Torcer o braço… à Venezuela

Pedro Campos

«Às vezes temos de torcer o braço de alguns países que não fazem aquilo que nós precisamos que eles façam».

Esta tirada recente e pouco difundida pelas agências de notícias internacionais do inquilino da Casa Branca, não sendo uma revelação extraordinária, é certamente digna de registo porque põe a nu, e fora de qualquer dúvida, as intenções imperiais da política dos EUA. A de ontem, de hoje e também de amanhã, sempre e quando qualquer país deste planeta, felizmente cada vez menos unipolar, tiver uma política que não coincida com os interesses espoliadores das multinacionais de capital norte-americano. A Venezuela é um deles.

Escassos dias após esta declaração-ameaça, Ban Kin-Moon, secretário-geral das Nações Unidas, vem fazer um «reforço» escandaloso do dito por Obama ao afirmar que «...a soberania dos estados não pode travar a comunidade internacional. Já é hora de actuar para prevenir conflitos ou proteger a população». Estava a pensar na Venezuela?

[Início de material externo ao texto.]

(** * The VisitAnalyzer grading driver ([secret_tests/driver.py])

    A shallow embedding of [test_student_code]: the case registry, the
    seven comparison strategies, the per-case [try]/[except] loop, the
    [suppress_output] context manager and the report writer.

    Conventions of the embedding.
    - A Python [float] is modelled by the exact rational its decimal
      literal denotes, extended with [nan] and the two infinities
      ([pyfloat]); a Python [int] is a [Z].
    - A [DataFrame] is its column labels, its row index and its rows of
      cells; a cell carries the type its column stores ([VInt] in an
      integer column, [VFloat] in a float column, [VStr]/[VNone] in an
      object column).  Column labels are unique.
    - The student's module is a black box: loading it, constructing the
      analyzer and calling a method each write some text to the standard
      streams and then either return or raise. *)

From Stdlib Require Import List String Ascii Bool ZArith QArith Qabs Qround Qminmax Lia Permutation.
Import ListNotations.
Open Scope string_scope.
Open Scope list_scope.

(** ** Exceptions and fallible computations *)

Module Py.

(** Classes of the exceptions the driver can meet.  [SystemExit],
    [KeyboardInterrupt] and [GeneratorExit] derive from [BaseException]
    only; every other class derives from [Exception]. *)
Inductive exn_class : Type :=
  | AssertionError | AttributeError | KeyError | IndexError | TypeError
  | ValueError | FileNotFoundError | FileExistsError | IsADirectoryError
  | SyntaxError | OtherError
  | SystemExit | KeyboardInterrupt | GeneratorExit.

(** [isinstance(e, Exception)] *)
Definition is_Exception (c : exn_class) : bool :=
  match c with
  | SystemExit | KeyboardInterrupt | GeneratorExit => false
  | _ => true
  end.

(** An exception object: its class and [str(e)]. *)
Record exn : Type := Exn { e_class : exn_class; e_str : string }.

Inductive result (A : Type) : Type :=
  | Ok (a : A)
  | Raise (e : exn).
Arguments Ok {A} a.
Arguments Raise {A} e.

Definition bind {A B} (m : result A) (k : A -> result B) : result B :=
  match m with
  | Ok a => k a
  | Raise e => Raise e
  end.

(** [assert b] with no message: [str(AssertionError()) = ''] *)
Definition py_assert (b : bool) : result unit :=
  if b then Ok tt else Raise (Exn AssertionError "").

End Py.
Import Py.

Declare Scope py_scope.
Delimit Scope py_scope with py.
Notation "x <- m ;; k" := (bind m (fun x => k))
  (at level 61, m at next level, right associativity) : py_scope.
Notation "m ;;; k" := (bind m (fun _ => k))
  (at level 61, right associativity) : py_scope.
Open Scope py_scope.


(** ** Numbers and cells *)

(** A [float]: a finite value, an infinity or [nan]. *)
Inductive pyfloat : Type :=
  | Fin (q : Q)
  | PInf
  | NInf
  | NaN.

Module Float.
#[local] Open Scope Q_scope.

Definition isnan (a : pyfloat) : bool :=
  match a with NaN => true | _ => false end.

Definition isinf (a : pyfloat) : bool :=
  match a with PInf | NInf => true | _ => false end.

Definition neg (a : pyfloat) : pyfloat :=
  match a with
  | Fin q => Fin (- q)
  | PInf => NInf
  | NInf => PInf
  | NaN => NaN
  end.

(** [a - b] *)
Definition sub (a b : pyfloat) : pyfloat :=
  match a, b with
  | NaN, _ | _, NaN => NaN
  | Fin x, Fin y => Fin (x - y)
  | PInf, PInf | NInf, NInf => NaN
  | PInf, (Fin _ | NInf) | Fin _, NInf => PInf
  | NInf, (Fin _ | PInf) | Fin _, PInf => NInf
  end.

(** [abs(a)] *)
Definition abs (a : pyfloat) : pyfloat :=
  match a with
  | Fin q => Fin (Qabs q)
  | PInf | NInf => PInf
  | NaN => NaN
  end.

(** [a < b]; every comparison with [nan] is false *)
Definition ltb (a b : pyfloat) : bool :=
  match a, b with
  | NaN, _ | _, NaN => false
  | Fin x, Fin y => negb (Qle_bool y x)
  | NInf, NInf | PInf, _ | Fin _, NInf => false
  | NInf, (Fin _ | PInf) | Fin _, PInf => true
  end.

(** [a == b] *)
Definition eqb (a b : pyfloat) : bool :=
  match a, b with
  | Fin x, Fin y => Qeq_bool x y
  | PInf, PInf | NInf, NInf => true
  | _, _ => false
  end.


(** Nearest integer, ties to the even one. *)
Definition rint (q : Q) : Z :=
  let n := Qfloor q in
  match Qcompare (q - inject_Z n) (1 # 2) with
  | Lt => n
  | Gt => (n + 1)%Z
  | Eq => if Z.even n then n else (n + 1)%Z
  end.

(** [round(a, 2)] *)
Definition round2 (a : pyfloat) : pyfloat :=
  match a with
  | Fin q => Fin (inject_Z (rint (q * 100)) / 100)
  | _ => a
  end.

(** [math.isclose(a, b, rel_tol=rtol, abs_tol=atol)]:
    [a == b or abs(a-b) <= max(rtol * max(abs(a), abs(b)), atol)],
    false as soon as an operand is infinite or [nan] and they differ. *)
Definition isclose (rtol atol : Q) (a b : pyfloat) : bool :=
  match a, b with
  | Fin x, Fin y =>
      Qle_bool (Qabs (x - y))
               (Qmax (rtol * Qmax (Qabs x) (Qabs y)) atol)
  | _, _ => eqb a b
  end.

(** One element of [numpy.isclose(a, b, rtol, atol)]:
    [abs(a - b) <= atol + rtol * abs(b)] on finite operands, equality
    on infinities, false on [nan]. *)
Definition np_isclose (rtol atol : Q) (a b : pyfloat) : bool :=
  match a, b with
  | Fin x, Fin y => Qle_bool (Qabs (x - y)) (atol + rtol * Qabs y)
  | _, _ => eqb a b
  end.

End Float.

(** A cell of a table, a column label or an index label. *)
Inductive value : Type :=
  | VInt (z : Z)
  | VFloat (f : pyfloat)
  | VStr (s : string)
  | VNone.

Module Value.

(** The number a cell holds, when it holds one. *)
Definition to_float (v : value) : option pyfloat :=
  match v with
  | VInt z => Some (Fin (inject_Z z))
  | VFloat f => Some f
  | _ => None
  end.

(** Python's [a == b] on scalars. *)
Definition py_eq (a b : value) : bool :=
  match a, b with
  | VStr s, VStr t => String.eqb s t
  | VNone, VNone => true
  | VInt x, VInt y => Z.eqb x y
  | _, _ =>
      match to_float a, to_float b with
      | Some x, Some y => Float.eqb x y
      | _, _ => false
      end
  end.

(** [pandas.isna] on a scalar: [None] and [nan] are missing. *)
Definition isna (v : value) : bool :=
  match v with
  | VNone => true
  | VFloat NaN => true
  | _ => false
  end.

(** Same label: same type and same value (what [Index.equals] together
    with the inferred-type comparison of [assert_index_equal] decides). *)
Definition same (a b : value) : bool :=
  match a, b with
  | VInt x, VInt y => Z.eqb x y
  | VFloat NaN, VFloat NaN => true
  | VFloat x, VFloat y => Float.eqb x y
  | VStr s, VStr t => String.eqb s t
  | VNone, VNone => true
  | _, _ => false
  end.

(** The type name Python prints in a [TypeError]. *)
Definition type_name (v : value) : string :=
  match v with
  | VInt _ => "int"
  | VFloat _ => "float"
  | VStr _ => "str"
  | VNone => "NoneType"
  end.

End Value.

(** [all(eqb x y for x, y in zip(l1, l2)) and len(l1) == len(l2)] *)
Fixpoint list_eqb {A B} (eqb : A -> B -> bool) (l1 : list A) (l2 : list B) : bool :=
  match l1, l2 with
  | [], [] => true
  | x :: l1', y :: l2' => eqb x y && list_eqb eqb l1' l2'
  | _, _ => false
  end.

(** ** Tables *)

(** A [pandas.DataFrame]: column labels, row index, rows of cells. *)
Record DataFrame : Type := mkDF {
  columns : list value;
  index : list value;
  rows : list (list value)
}.

(** What a method of the analyzer can hand back: a table, or no table
    at all ([None]). *)
Inductive pyobj : Type :=
  | PFrame (df : DataFrame)
  | PNone.

Module Pandas.

(** [pd.RangeIndex(n)] *)
Definition RangeIndex (n : nat) : list value :=
  map (fun i => VInt (Z.of_nat i)) (seq 0 n).

(** [pd.DataFrame(data, columns=names)] *)
Definition DataFrame_of (data : list (list value)) (names : list string) : DataFrame :=
  {| columns := map VStr names;
     index := RangeIndex (List.length data);
     rows := data |}.

(** [len(df)] *)
Definition len (df : DataFrame) : nat := List.length (rows df).

(** Position of the column labelled [name]. *)
Fixpoint find_label (name : string) (cols : list value) : option nat :=
  match cols with
  | [] => None
  | c :: cols' =>
      if Value.py_eq c (VStr name) then Some O
      else option_map S (find_label name cols')
  end.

Alguma coisa cheira a podre especialmente se ligarmos ambas as declarações às guerras mediática e económica que fazem parte da estratégia da direita internacional – sem o apoio do imperialismo, o fascismo venezuelano teria muito pouca força – para acabar com o governo bolivariano. Uma e outra guerra são sem quartel. Basta agarrar um jornal dos EUA, da Colômbia, do Chile ou da Espanha – só para dar alguns exemplos, para ver como está afinadíssima a campanha criteriosamente orquestrada para manipular a verdade do que sucede na Venezuela. Isto sem contar com as declarações de ingerência de altos funcionários de Washington contra Caracas. Só entre Janeiro e Fevereiro de 2015, houve mais de 67 ou seja uma média generosa de duas cada dia! É obra, porque como diz Diosdado Cabello, presidente do parlamento venezuelano, «os Estados Unidos já demonstraram na sua política que não brincam; ameaçam e fazem» e por isso pede ao seu povo que se «mantenha muito em alerta e atento».

Em banho-maria

A América Latina, e não só, sabe perfeitamente o que é «torcer o braço», e que isso se pode fazer de diferentes maneiras. Pode ser da forma mais brutal e sanguinária (Chile), ou ao estilo Zelaya (Honduras) ou mesmo ao jeito Lugo (Paraguai), que foi de garra tão aveludada que até foi definido, por quem o apoiava, como «golpe institucional». Na Venezuela, ao melhor estilo de Sharp Gene, autor da famosa «teoria da resistência não violenta», que é outra vertente dos métodos da CIA e que quando chega a hora da verdade não vacila em utilizar a brutalidade, está em desenvolvimento – mais correcto seria dizer «continua» – um golpe suave, em banho-maria, em câmara lenta ou como se lhe queira chamar.

O militar golpista Noguera Figueroa, capitão da força aérea aparentemente na clandestinidade, confirmou em declaração à CNN – este canal de TV sempre aparece nestes momentos de assaltos do imperialismo – a existência do vídeo apresentado pelo presidente Maduro, onde se denuncia a vertente militar da conspiração. Contudo, para ele aquilo é absolutamente pacifista. O «homenzinho» afirma que se trata de um vídeo institucional e que só queria pedir a renúncia de Maduro, esquecendo que a Venezuela é um dos poucos países do mundo democrático onde a oposição pode convocar um referendo revogatório a meio do mandado presidencial.

Neste momento já se sabe quem é o investidor que está por detrás do golpe. Trata-se de Osuna Saraco – nome de código «Guilherme» e também «Miguel» – que pelo Skype ditou o discurso que deveriam ler os conspiradores. Quem entregou o documento aos golpistas foi uma funcionária da embaixada de Washington em Caracas, e o mesmo foi recebido por um oficial de apelido Antich. Finalmente chegou ao conhecimento das autoridades graças à intervenção de um militar bolivariano que soube oportunamente da conspiração. A transmissão do vídeo estaria ao cuidado de um canal venezuelano (Televen) e estava articulado com o conteúdo do «Acordo de Transição», documento golpista assinado por Corina Machado, Leopoldo López e Antonio Ledezma. Os dois últimos estão presos.